WHAT YOU WILL DO | Below this line is a set of entries; quote exactly the lines from the line that contains "Lemma fresh_block_not_live (hp" to the line that contains "H : is_Some", both lines included.
───── SUPPLIED DATA ─────
(** ** src/config.py *)

(** A [pathlib.Path] as the sequence of its parts; [p / name] with a
    relative one-part [name] appends it. *)
Abbreviation Path := (list string).
Definition path_join (p : Path) (name : string) : Path := (p ++ [name])%list.

(** The attributes [dir_dat] reads through [self]: the class sets
    [private = False] and [dir_app = Path(__file__).parent]; an instance or
    subclass may override either. *)
Record Config : Type := {
  private : bool;
  dir_app : Path
}.

(** The class as written, for a module that lives in directory [here]. *)
Definition Config_class (here : Path) : Config :=
  {| private := false; dir_app := here |}.

(** The class-level directories: each is computed once, in the class body,
    from the class's own [dir_app]. *)
Definition dir_out (here : Path) : Path := path_join here "out".
Definition dir_debug (here : Path) : Path := path_join (dir_out here) "debug".
Definition dir_log (here : Path) : Path := path_join (dir_out here) "log".
Definition dir_tmp (here : Path) : Path := path_join (dir_out here) "tmp".

(** The property [Config.dir_dat]. *)
Definition dir_dat (self : Config) : Path :=
  let dir_app := path_join (dir_app self) "dat" in
  if private self then path_join dir_app "private" else dir_app.

(** * Properties *)

Section Properties.

Context {platform : Platform}.

Lemma ci_get_set key k v d :
  ci_get key (ci_set k v d) =
  if bool_decide (lower k = lower key) then Some v else ci_get key d.
Proof.
  unfold ci_get, ci_set. case_bool_decide as E.
  - rewrite E, lookup_insert_eq. done.
  - rewrite lookup_insert_ne; done.
Qed.

Lemma ci_get_del key k d :
  ci_get key (ci_del k d) =
  if bool_decide (lower k = lower key) then None else ci_get key d.
Proof.
  unfold ci_get, ci_del. case_bool_decide as E.
  - rewrite E, lookup_delete_eq. done.
  - rewrite lookup_delete_ne; done.
Qed.

Lemma ci_contains_get key d :
  ci_contains key d = attached (ci_get key d).
Proof.
  unfold ci_contains, ci_get. destruct (d !! lower key) as [[? ?]|].
  - apply bool_decide_eq_true_2. eauto.
  - apply bool_decide_eq_false_2. intros [? ?]. discriminate.
Qed.

Lemma header_set_get key k v h :
  ci_get key (headers (client (header_set_ k v h))) =
  if bool_decide (lower k = lower key)
  then (if is_not_none v then Some v else None)
  else ci_get key (headers (client h)).
Proof.
  unfold header_set_. destruct (is_not_none v); simpl.
  - apply ci_get_set.
  - rewrite ci_contains_get.
    destruct (ci_get k (headers (client h))) eqn:Ek; simpl.
    + apply ci_get_del.
    + case_bool_decide as E; [|done].
      unfold ci_get in *. rewrite <- E. done.
Qed.

Lemma header_get_lookup key h v :
  key ≠ "" → ci_get key (headers (client h)) = Some v → truthy v = true →
  header_get key h = v.
Proof.
  intros Hk Hv Ht. unfold header_get.
  rewrite bool_decide_eq_false_2 by done.
  rewrite ci_contains_get, Hv. simpl. by rewrite Ht.
Qed.

Lemma Http_init_nonempty (ua px : string) (t : Z)
    (lg : option Logger) (dbg : option Debugger) :
  ua ≠ "" → ∃ h, Http_init ua px t lg dbg = Ok h ∧ logger h = lg.
Proof.
  intros Hua. unfold Http_init. destruct ua as [|c ua]; [done|]. simpl. eauto.
Qed.

(** C5. Constructing an [Http] client succeeds exactly when the user agent
    is not empty: a client that was built has a non-empty user agent and
    [header_get "User-Agent"] returns exactly that string; a construction
    that failed was given the empty user agent and failed on the assertion
    (the spec's InvalidIdentity). *)
Theorem Http_init_user_agent (ua px : string) (t : Z)
    (lg : option Logger) (dbg : option Debugger) :
  match Http_init ua px t lg dbg with
  | Ok h => ua ≠ "" ∧ header_get "User-Agent" h = VStr ua
  | Err e => ua = "" ∧ e = AssertionError
  end.
Proof.
  unfold Http_init. destruct ua as [|c ua]; simpl; [done|].
  split; [done|].
  apply header_get_lookup; [done| |done].
  destruct (negb (px =? "")%string); simpl; by rewrite ci_get_set.
Qed.

Lemma for_each_header_set items h w :
  for_each items (λ kv, header_set kv.1 kv.2) (h, w) =
  Return tt (foldl (λ h kv, header_set_ kv.1 kv.2 h) h items, w).
Proof.
  revert h. induction items as [|[k v] items IH]; intros h; [done|].
  simpl. unfold mbind, M_bind. simpl. apply IH.
Qed.

Lemma header_fold_get key items h :
  ci_get key (headers (client (foldl (λ h kv, header_set_ kv.1 kv.2 h) h items))) =
  match last_entry key items with
  | Some v => if is_not_none v then Some v else None
  | None => ci_get key (headers (client h))
  end.
Proof.
  revert h. induction items as [|[k v] items IH]; intros h; [done|].
  simpl. rewrite IH. destruct (last_entry key items); [done|].
  rewrite header_set_get. by case_bool_decide.
Qed.

(** The state [prepare_headers] leaves behind, whether or not it raised on
    a [headers] option that is no dict. *)
Lemma prepare_headers_state kwargs h w :
  state_of (prepare_headers kwargs (h, w)) =
  (foldl (λ h kv, header_set_ kv.1 kv.2 h)
     (if is_not_none (kwargs_get "json" kwargs)
      then header_set_ "Content-Type" (VStr json_content_type) h
      else if is_not_none (kwargs_get "data" kwargs)
      then header_set_ "Content-Type" (VStr form_content_type) h
      else h)
     (explicit_headers kwargs), w).
Proof.
  unfold prepare_headers, explicit_headers, mbind, M_bind.
  destruct (is_not_none (kwargs_get "json" kwargs)); simpl;
    [|destruct (is_not_none (kwargs_get "data" kwargs)); simpl];
    (destruct (kwargs_get "headers" kwargs); simpl; try done;
     unfold mbind, M_bind; simpl; by rewrite for_each_header_set).
Qed.
(** [set_player_avatar] with a successful [malloc], as one equation: the
    block is the fresh one and receives the [normalized] image. *)
Lemma set_player_avatar_alloc target_player av_pixels av_w av_h av_ch s :
  set_player_avatar true target_player av_pixels av_w av_h av_ch s
  = (cells ← normalized av_pixels av_w av_h av_ch;
     p ← g_players s !! N.to_nat target_player;
     hp ← free (avatar p) (<[fresh (dom (heap s)) := cells]> (heap s));
     Some (true,
           mkState
             (<[N.to_nat target_player :=
                  with_tex_dirty true (with_ch RGBA_CHANNEL_COUNT
                    (with_h (truncate_dim av_h MAX_AVATAR_H)
                      (with_w (truncate_dim av_w MAX_AVATAR_W)
                        (with_avatar (Some (fresh (dom (heap s)))) p))))]>
                (g_players s))
             (g_player_count s) (g_next_player_id s) hp)).
Proof.
  unfold set_player_avatar, normalized, malloc.
  rewrite lookup_insert_eq. simpl.
  destruct (image_loop _ _ _ _ _ _) as [cells|]; [|reflexivity]. simpl.
  rewrite insert_insert_eq. reflexivity.
Qed.

Lemma fresh_block_not_live (hp : gmap positive (list (option byte))) :
  hp !! fresh (dom hp) = None.
Proof. apply not_elem_of_dom, is_fresh. Qed.

(** The pixel is computed exactly when each of its reads is inside the source. *)
Lemma pixel_rgba_reads av_pixels av_ch i :
  is_Some (pixel_rgba av_pixels av_ch i)
  ↔ Forall (λ n, (N.to_nat n < length av_pixels)%nat) (source_reads av_ch i).
Proof.
  unfold pixel_rgba, source_reads, load.
  destruct (av_ch =? RGBA_CHANNEL_COUNT)%N;
    [|destruct (av_ch =? RGB_CHANNEL_COUNT)%N].
  all: rewrite ?Forall_cons, Forall_nil.
  all: split.
  all: try (intros H;
            repeat match goal with
                   | H : is_Some (?l !! ?n ≫= _) |- _ =>
                       let E := fresh "E" in
                       destruct (l !! n) eqn:E; simpl in H;
                       [apply lookup_lt_Some in E|destruct H; discriminate]
                   end; tauto).
  all: intros H;
    repeat match goal with
           | H : _ ∧ _ |- _ => destruct H
           | H : (N.to_nat ?n < length ?l)%nat |- _ =>
               apply lookup_lt_is_Some_2 in H as [? ->]; simpl
           end; eexists; reflexivity.
Qed.
Lemma sort_desc_perm {A : Type} (l : list (list pyfloat * A)) : sort_desc l ≡ₚ l.
Proof.
  unfold sort_desc. induction l as [|x l IH]; cbn; [reflexivity|].
  rewrite insert_desc_perm. now constructor.
Qed.

Lemma StronglySorted_fmap_Forall {A B : Type} (f : A -> B) (R1 : relation A)
  (R2 : relation B) (P : A -> Prop) (l : list A) :
  (forall x y, P x -> P y -> R1 x y -> R2 (f x) (f y)) ->
  Forall P l -> StronglySorted R1 l -> StronglySorted R2 (f <$> l).
Proof.
  intros HR HP Hs. induction Hs as [|x l Hs IH Hx]; cbn; [constructor|].
  apply Forall_cons in HP as [Px HP]. constructor; [auto|].
  apply Forall_fmap, Forall_forall. intros y Hy. rewrite Forall_forall in Hx, HP.
  cbn. apply HR; auto.
Qed.

(** What [sort_values] returns: the rows of the frame, each once, in
    non-increasing order of their keys. *)
Lemma sort_values_spec (by_ : list string) (d e : frame) :
  sort_values by_ d = Ok e ->
  e ≡ₚ d /\ StronglySorted (row_ge by_) e.
Proof.
  unfold sort_values. intros H. apply bind_Ok in H as (keyed & Hk & [= <-]).
  apply traverse_Ok in Hk.
  assert (Hkey : Forall (fun y : list pyfloat * (Z * row) =>
                           sort_key by_ y.2.2 = Ok y.1) keyed).
  { apply Forall_forall. intros y Hy.
    destruct (Forall2_in_r _ _ _ _ Hk Hy) as (ir & _ & Hrow).
    apply bind_Ok in Hrow as (k & Hkk & [= <-]). exact Hkk. }
  assert (Hrows : keyed.*2 = d).
  { clear Hkey. induction Hk as [|ir y d keyed Hrow _ IH]; [reflexivity|].
    apply bind_Ok in Hrow as (k & _ & [= <-]). cbn. now rewrite IH. }
  split.
  - rewrite <- Hrows. apply fmap_Permutation, sort_desc_perm.
  - apply (StronglySorted_fmap_Forall snd before _
             (fun y => sort_key by_ y.2.2 = Ok y.1)).
    + intros x y Hx Hy Hb. exists x.1, y.1. split_and!; [assumption..|].
      now apply key_cmp_lex_ge.
    + apply Forall_forall. intros y Hy. rewrite sort_desc_elem in Hy.
      rewrite Forall_forall in Hkey. apply Hkey, Hy.
    + apply (sort_desc_sorted (length by_)).
      eapply Forall_impl; [exact Hkey|]. intros y Hy. cbn in Hy.
      unfold sort_key in Hy. now apply traverse_length in Hy.
Qed.

Lemma Ok_inj {A : Type} (a b : A) : Ok a = Ok b -> a = b.
Proof. now intros [= ->]. Qed.

(** ** More columns followed *)

Lemma scale_row_other (cols : list string) (n : Z) (r r' : row) (c : string) :
  scale_row cols n r = Ok r' -> c ∉ cols -> r' !! c = r !! c.
Proof.
  unfold scale_row. revert r'. induction cols as [|col cols IH]; intros r' H Hc; cbn in H.
  - now injection H as <-.
  - apply not_elem_of_cons in Hc as [Hne Hc].
    apply bind_Ok in H as (r1 & H1 & H). apply bind_Ok in H as (v & _ & [= <-]).
    rewrite lookup_insert_ne by congruence. auto.
Qed.

Lemma cells_from_scale (c : string) (cols : list string) (n : Z) (d d' : frame) :
  c ∉ cols -> scale cols n d = Ok d' -> cells_from c d d'.
Proof.
  intros Hc H. unfold scale in H. apply traverse_Ok in H.
  eapply cells_from_Forall2; [|exact H]. intros ir ir' Hrow.
  apply bind_Ok in Hrow as (r' & Hr & [= <-]). cbn. eapply scale_row_other; eauto.
Qed.

Lemma cells_from_explode (c col : string) (d e : frame) :
  c ≠ col -> explode col d = Ok e -> cells_from c d e.
Proof.
  intros Hne H. unfold explode in H. apply bind_Ok in H as (groups & Ht & [= <-]).
  apply traverse_Ok in Ht. intros ir' Hir'.
  apply list_elem_of_In, in_concat in Hir' as (grp & Hgrp & Hir').
  apply list_elem_of_In in Hgrp, Hir'.
  destruct (Forall2_in_r _ _ _ _ Ht Hgrp) as (ir & Hir & Hrow).
  exists ir. split; [assumption|].
  unfold explode_row in Hrow. apply bind_Ok in Hrow as (v & _ & [= <-]).
  destruct v as [| | |[|s l]]; try (apply list_elem_of_singleton in Hir' as ->; try reflexivity).
  - cbn. rewrite lookup_insert_ne by congruence. reflexivity.
  - apply list_elem_of_fmap in Hir' as (s' & -> & _). cbn.
    rewrite lookup_insert_ne by congruence. reflexivity.
Qed.
(** * Ally speech service: session orchestration layer

    A shallow embedding of [speech-service/speech_service.py] (class
    [SpeechService]) and of [speech-service/minimal_service.py] (class
    [MinimalSpeechService]), with the properties of the specification
    stated and settled against it.

    Conventions of the embedding:
    - a Python [str] is a list of Unicode code points ([char := N]), so that
      [len] is [length] and [\s], [str.strip] and [.] see the characters the
      interpreter sees;
    - a decoded JSON value is a [json] tree; [None] is [JNull];
    - a handler is a function on the service record; what it hands to
      [websocket.send] is appended to the [outbox] of the record;
    - a coroutine runs from one [await] to the next in one step; the event
      loop picks which task to resume (the label of the step). *)

From Stdlib Require Import NArith ZArith Ascii List Bool Lia DecimalString.
From stdpp Require Import base list strings gmap.
Import ListNotations.
(** [json.dumps] of the dict that [execute_code] returns. *)
Definition json_dumps (r : Response) : string :=
  "{" +:+ quoted "stdout" +:+ ": " +:+ encode_str (stdout r) +:+ ", " +:+
  quoted "stderr" +:+ ": " +:+ encode_str (stderr r) +:+ ", " +:+
  quoted "error" +:+ ": " +:+
  match error r with None => "null" | Some text => encode_str text end +:+ "}".

(** ** Standard input as the lines [readline] returns *)

Fixpoint split_lines_from (current : string) (input : string) : list string :=
  match input with
  | EmptyString => if decide (current = "") then [] else [current]
  | String c rest =>
      if decide (c = "010"%char)
      then (current +:+ nl) :: split_lines_from "" rest
      else split_lines_from (current +:+ String c EmptyString) rest
  end.

Definition split_lines (input : string) : list string := split_lines_from "" input.

(** ** Exceptions *)

(** An exception instance: the names of the classes on the method
    resolution order of its type, [str(e)], and the text that
    [traceback.format_exc()] returns while it is being handled. *)
Record PyExc := mkExc {
  exc_mro : list string;
  exc_str : string;
  exc_traceback : string
}.

(** An [except cls] clause matches when [cls] is on the MRO. *)
Definition isinstance (e : PyExc) (cls : string) : bool :=
  bool_decide (cls ∈ exc_mro e).

Definition format_exc (e : PyExc) : string := exc_traceback e.

Definition traceback_text (frames name message : string) : string :=
  "Traceback (most recent call last):" +:+ nl +:+ frames +:+ name +:+
  (if decide (message = "") then "" else ": " +:+ message) +:+ nl.

Definition AttributeError (message : string) : PyExc :=
  mkExc ["AttributeError"; "Exception"; "BaseException"; "object"] message
        (traceback_text "" "AttributeError" message).

Definition TypeError (message : string) : PyExc :=
  mkExc ["TypeError"; "Exception"; "BaseException"; "object"] message
        (traceback_text "" "TypeError" message).

(** ** What running a code object does *)

Inductive Outcome :=
  | Returned               (* ran to the end *)
  | Raised (e : PyExc)     (* stopped by an exception *)
  | Diverged.              (* never comes back *)

(** The effect of evaluating a code object in a namespace: the namespace
    when evaluation stopped, the text it wrote to [sys.stdout] and to
    [sys.stderr] up to that point, and how it stopped. *)
Record ExecResult (V : Type) := mkExecResult {
  ex_globals : gmap string V;
  ex_stdout : string;
  ex_stderr : string;
  ex_outcome : Outcome
}.
Arguments mkExecResult {V} _ _ _ _.
Arguments ex_globals {V} _.
Arguments ex_stdout {V} _.
Arguments ex_stderr {V} _.
Arguments ex_outcome {V} _.

(** ** The interpreter under the kernel

    The script is written against the Python runtime.  Its own two
    functions are embedded over this interface; [MiniPy] below is an
    instance that can be run. *)
Class PyRuntime := {
  Value : Type;                       (* objects bound in a namespace *)
  Code : Type;                        (* code objects *)
  builtins_dict : Value;              (* [builtins.__dict__] *)
  json_loads : string → PyObj + PyExc;
  compile_source : string → Code + PyExc;
  eval_code : Code → gmap string Value → ExecResult Value;
  (* [compile] reports failures with SyntaxError, ValueError and the
     like, all of them below [Exception] *)
  compile_source_raises :
    ∀ s e, compile_source s = inr e → isinstance e "Exception" = true;
  (* the empty module compiles, and running it does nothing *)
  compile_source_empty :
    ∃ c, compile_source "" = inl c ∧
         ∀ g, eval_code c g = mkExecResult g "" "" Returned
}.

(** ** The process *)

(** A file object: one of the two real streams of the process, or an
    [io.StringIO] buffer, named by its position in the store. *)
Inductive File :=
  | RealStdout
  | RealStderr
  | StringIO (id : nat).

(** What the outside of the process observes, in order. *)
Inductive Event :=
  | StdinReadline (line : string)
  | StdoutWrite (text : string)
  | StdoutFlush
  | StderrWrite (text : string)
  | StderrFlush.

(** The lines that [readline] returned, the empty text of end-of-stream
    included. *)
Definition reads (events : list Event) : list string :=
  omap (λ ev, match ev with StdinReadline line => Some line | _ => None end) events.

(** The texts written to the real error stream. *)
Definition stderr_writes (events : list Event) : list string :=
  omap (λ ev, match ev with StderrWrite text => Some text | _ => None end) events.

(** The traffic without the reads: what the process put out. *)
Definition outputs (events : list Event) : list Event :=
  omap (λ ev, match ev with StdinReadline _ => None | _ => Some ev end) events.

(** What serving one request looks like from outside: the line is
    read, the response line is written, the stream is flushed. *)
Definition exchange (line : string) (response : Response) : list Event :=
  [StdinReadline line; StdoutWrite (json_dumps response +:+ nl); StdoutFlush].

Definition exchanges (lines : list string) (responses : list Response) : list Event :=
  concat (zip_with exchange lines responses).

(** How a call ends: with a value, with an exception on its way to the
    caller, or not at all. *)
Inductive Res (A : Type) :=
  | Ret (a : A)
  | Raise (e : PyExc)
  | Hang.
Arguments Ret {A} _.
Arguments Raise {A} _.
Arguments Hang {A}.

(** How control leaves the body of [while True]: [continue] (or falling
    off its end), or one of the two [break]s.  [main] returns [None]
    after either [break]; the embedding returns which one it was. *)
Inductive LoopExit :=
  | EndOfStream      (* line 44 *)
  | FatalError.      (* line 59 *)

Inductive Flow :=
  | Continue
  | Break (how : LoopExit).

Section Kernel.
Context {R : PyRuntime}.

Record World := mkWorld {
  w_trace : list Event;                  (* traffic on the real streams *)
  w_sys_stdout : File;                   (* the binding [sys.stdout] *)
  w_sys_stderr : File;                   (* the binding [sys.stderr] *)
  w_stringios : list string;             (* contents of the StringIO objects *)
  w_dicts : list (gmap string Value)     (* the dict objects, by reference *)
}.

Definition init_world : World := mkWorld [] RealStdout RealStderr [] [].

Definition set_trace (t : list Event) (w : World) : World :=
  mkWorld t (w_sys_stdout w) (w_sys_stderr w) (w_stringios w) (w_dicts w).
Definition set_sys_stdout (f : File) (w : World) : World :=
  mkWorld (w_trace w) f (w_sys_stderr w) (w_stringios w) (w_dicts w).
Definition set_sys_stderr (f : File) (w : World) : World :=
  mkWorld (w_trace w) (w_sys_stdout w) f (w_stringios w) (w_dicts w).
Definition set_stringios (b : list string) (w : World) : World :=
  mkWorld (w_trace w) (w_sys_stdout w) (w_sys_stderr w) b (w_dicts w).
Definition set_dicts (d : list (gmap string Value)) (w : World) : World :=
  mkWorld (w_trace w) (w_sys_stdout w) (w_sys_stderr w) (w_stringios w) d.

(** *** Computations: state, exceptions, and calls that never return *)

Definition M (A : Type) : Type := World → Res A * World.
(** * Webcam recorder with image extraction, and the upload image viewer

    A shallow embedding of
    - [src/webcam_recorder_with_image_extraction.py]: the frame-index
      sampler, the extraction pass, the bounded frame queue and the
      start/stop control path of [WebcamRecorderWithExtraction];
    - [src/web_app.py]: [validate_file_security] and the upload loop of
      [main].

    Python integers are [Z]; strings are [string]; lists are [list].
    Code that can raise returns a [result]. *)

From Stdlib Require Import String Ascii Decimal DecimalString DecimalN DecimalPos.
From Stdlib Require Import ZArith List Bool Arith Lia Sorted.
Import ListNotations.

Local Open Scope Z_scope.

(** ** Exceptions *)

Inductive exn : Type :=
| ZeroDivisionError
| OverflowError
| ValueError
| TypeError
| AttributeError.

Inductive result (A : Type) : Type :=
| Ok (a : A)
| Raise (e : exn).

Arguments Ok {A} a.
Arguments Raise {A} e.

Definition bind {A B : Type} (r : result A) (k : A -> result B) : result B :=
  match r with
  | Ok a => k a
  | Raise e => Raise e
  end.

Notation "x <- r ;; k" := (bind r (fun x => k))
  (at level 61, r at next level, right associativity).

(** [[f(x) for x in l]] where [f] may raise: the first exception ends the
    comprehension. *)
Fixpoint comprehension {A B : Type} (f : A -> result B) (l : list A)
  : result (list B) :=
  match l with
  | [] => Ok []
  | x :: l' => y <- f x ;; ys <- comprehension f l' ;; Ok (y :: ys)
  end.

(** ** Python built-ins used by the sampler *)

Module Py.
(** * Stake Engine client: the operation layer of [src/client.ts]

    A shallow embedding of the TypeScript client for the Stake Engine RGS:
    [src/constants.ts], [src/fetcher.ts] and [src/client.ts].

    - JavaScript numbers are IEEE-754 binary64 values: [float] of the
      Standard Library, whose operations are the hardware ones.
    - JavaScript values that flow through the client (strings, numbers,
      [undefined], [null], decoded JSON bodies) are the inductive [value].
    - A promise is modelled by how it settles: [Resolved] or [Rejected].
    - The effects of the client (reading [window.location.search], calling
      [fetch], writing to the console) act on an explicit [world], threaded
      by the monad [IO]. Outside a browser there is no [window]: the
      world says whether it is defined. *)

From Stdlib Require Import ZArith NArith String Ascii List Bool Lia.
From Stdlib Require Import Floats Uint63 DecimalString.
Import ListNotations.

Local Open Scope list_scope.
Local Open Scope string_scope.

(** ** JavaScript values *)

#[local] Set Warnings "-register-all".

Inductive value : Type :=
| VUndefined
| VNull
| VBool (b : bool)
| VNum (x : float)
| VStr (s : string)
| VArr (items : list value)
| VObj (props : list (string * value)).

(** An optional string property of an options object: absent is
    [undefined]. *)
Definition of_string (o : option string) : value :=
  match o with
  | Some s => VStr s
  | None => VUndefined
  end.

Definition is_empty (s : string) : bool :=
  match s with
  | EmptyString => true
  | String _ _ => false
  end.

(** ToBoolean: [undefined], [null], [false], [0], [-0], [NaN] and the empty
    string are falsy, every other value is truthy. *)
Definition truthy (v : value) : bool :=
  match v with
  | VUndefined | VNull => false
  | VBool b => b
  | VNum x => negb (PrimFloat.eqb x 0%float) && PrimFloat.eqb x x
  | VStr s => negb (is_empty s)
  | VArr _ | VObj _ => true
  end.

(** [a || b] *)
Definition js_or (a b : value) : value :=
  if truthy a then a else b.

(** [Number.isFinite]: neither [NaN] nor an infinity. *)
Definition is_finite (x : float) : bool :=
  match Prim2SF x with
  | S754_zero _ | S754_finite _ _ _ => true
  | S754_infinity _ | S754_nan => false
  end.

(** The number a JSON text holds for a finite float: the text of [-0] is
    [0]. *)
Definition json_number (x : float) : float :=
  match Prim2SF x with
  | S754_zero _ => 0%float
  | _ => x
  end.

(** The integer a float is, when it is one: a finite float is
    [(-1)^s * m * 2^e]. *)
Definition float_integer (x : float) : option Z :=
  match Prim2SF x with
  | S754_zero _ => Some 0%Z
  | S754_finite s m e =>
      let sm := if s then Z.neg m else Z.pos m in
      if (0 <=? e)%Z then Some (sm * 2 ^ e)%Z
      else if (sm mod 2 ^ (- e) =? 0)%Z then Some (sm / 2 ^ (- e))%Z
      else None
  | S754_infinity _ | S754_nan => None
  end.

(** The rounding the description of the amount format asks for: the
    nearest integer of a finite float, [floor (x + 1/2)] as [Math.round]
    computes it (a tie goes up). *)
Definition round_to_nearest (x : float) : option Z :=
  match Prim2SF x with
  | S754_zero _ => Some 0%Z
  | S754_finite s m e =>
      let sm := if s then Z.neg m else Z.pos m in
      if (0 <=? e)%Z then Some (sm * 2 ^ e)%Z
      else Some ((2 * sm + 2 ^ (- e)) / (2 * 2 ^ (- e)))%Z
  | S754_infinity _ | S754_nan => None
  end.

Fixpoint lookup {A : Type} (k : string) (l : list (string * A)) : option A :=
  match l with
  | [] => None
  | (k', a) :: tl => if String.eqb k k' then Some a else lookup k tl
  end.

(** ** Promises and failures *)

Inductive failure : Type :=
| Error (message : string)          (* [new Error(message)] *)
| TypeError (message : string)      (* a property read on [null] *)
| ReferenceError (message : string) (* a global that is not defined *)
| SyntaxError                       (* [response.json()] on a body that is not JSON *)
| FetchFailure (reason : string).   (* [fetch] itself rejected *)

Inductive outcome (A : Type) : Type :=
| Resolved (a : A)
| Rejected (e : failure).

Arguments Resolved {A} a.
Arguments Rejected {A} e.

(** ** Requests, responses and the world *)

Inductive http_method : Type := GET | POST.

(** The arguments of one call of [fetch]: the URL and the [RequestInit].
    [req_body] is the JSON document the body text denotes; [None] when the
    init object has no body. *)
Record request : Type := mkRequest {
  req_url : string;
  req_method : http_method;
  req_headers : list (string * string);
  req_body : option value
}.

(** What the client reads of a [Response]: [resp_json] is what
    [response.json()] resolves with, [None] when it rejects. *)
Record response : Type := mkResponse {
  resp_status : N;
  resp_statusText : string;
  resp_json : option value
}.

(** The decoded query string of the page, in order of appearance. *)
Definition query : Type := list (string * string).

Record world : Type := mkWorld {
  window_defined : bool;             (* whether the global [window] exists *)
  location_search : query;           (* [window.location.search], where it does *)
  network : list request;            (* calls of [fetch], oldest first *)
  console : list (N * string)        (* [console.error] lines: status, statusText *)
}.

Definition IO (A : Type) : Type := world -> outcome A * world.

Definition ret {A : Type} (a : A) : IO A := fun w => (Resolved a, w).

Definition throw {A : Type} (e : failure) : IO A := fun w => (Rejected e, w).

Definition bind {A B : Type} (m : IO A) (f : A -> IO B) : IO B :=
  fun w =>
    match m w with
    | (Resolved a, w') => f a w'
    | (Rejected e, w') => (Rejected e, w')
    end.

(** [p.catch(h)] *)
Definition catch {A : Type} (m : IO A) (h : failure -> IO A) : IO A :=
  fun w =>
    match m w with
    | (Resolved a, w') => (Resolved a, w')
    | (Rejected e, w') => h e w'
    end.

Declare Scope io_scope.
Delimit Scope io_scope with io.

Notation "x <- m ;; k" := (bind m (fun x => k))
  (at level 100, m at next level, right associativity) : io_scope.
Notation "m ;;; k" := (bind m (fun _ => k))
  (at level 100, right associativity) : io_scope.

Local Open Scope io_scope.

(** ** [src/constants.ts] *)

(** In API, amount 1000000 is 1 dollar. *)
Definition API_AMOUNT_MULTIPLIER : float := 1000000%float.

(** In books, amount 100 is 1 dollar. *)
Definition BOOK_AMOUNT_MULTIPLIER : float := 100%float.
─────
ANSWER |
Lemma fresh_block_not_live (hp : gmap positive (list (option byte))) :
  hp !! fresh (dom hp) = None.
Proof. apply not_elem_of_dom, is_fresh. Qed.

(** The pixel is computed exactly when each of its reads is inside the source. *)
Lemma pixel_rgba_reads av_pixels av_ch i :
  is_Some (pixel_rgba av_pixels av_ch i)
  ↔ Forall (λ n, (N.to_nat n < length av_pixels)%nat) (source_reads av_ch i).
Proof.
  unfold pixel_rgba, source_reads, load.
  destruct (av_ch =? RGBA_CHANNEL_COUNT)%N;
    [|destruct (av_ch =? RGB_CHANNEL_COUNT)%N].
  all: rewrite ?Forall_cons, Forall_nil.
  all: split.
  all: try (intros H;
            repeat match goal with
                   | H : is_Some (?l !! ?n ≫= _) |- _ =>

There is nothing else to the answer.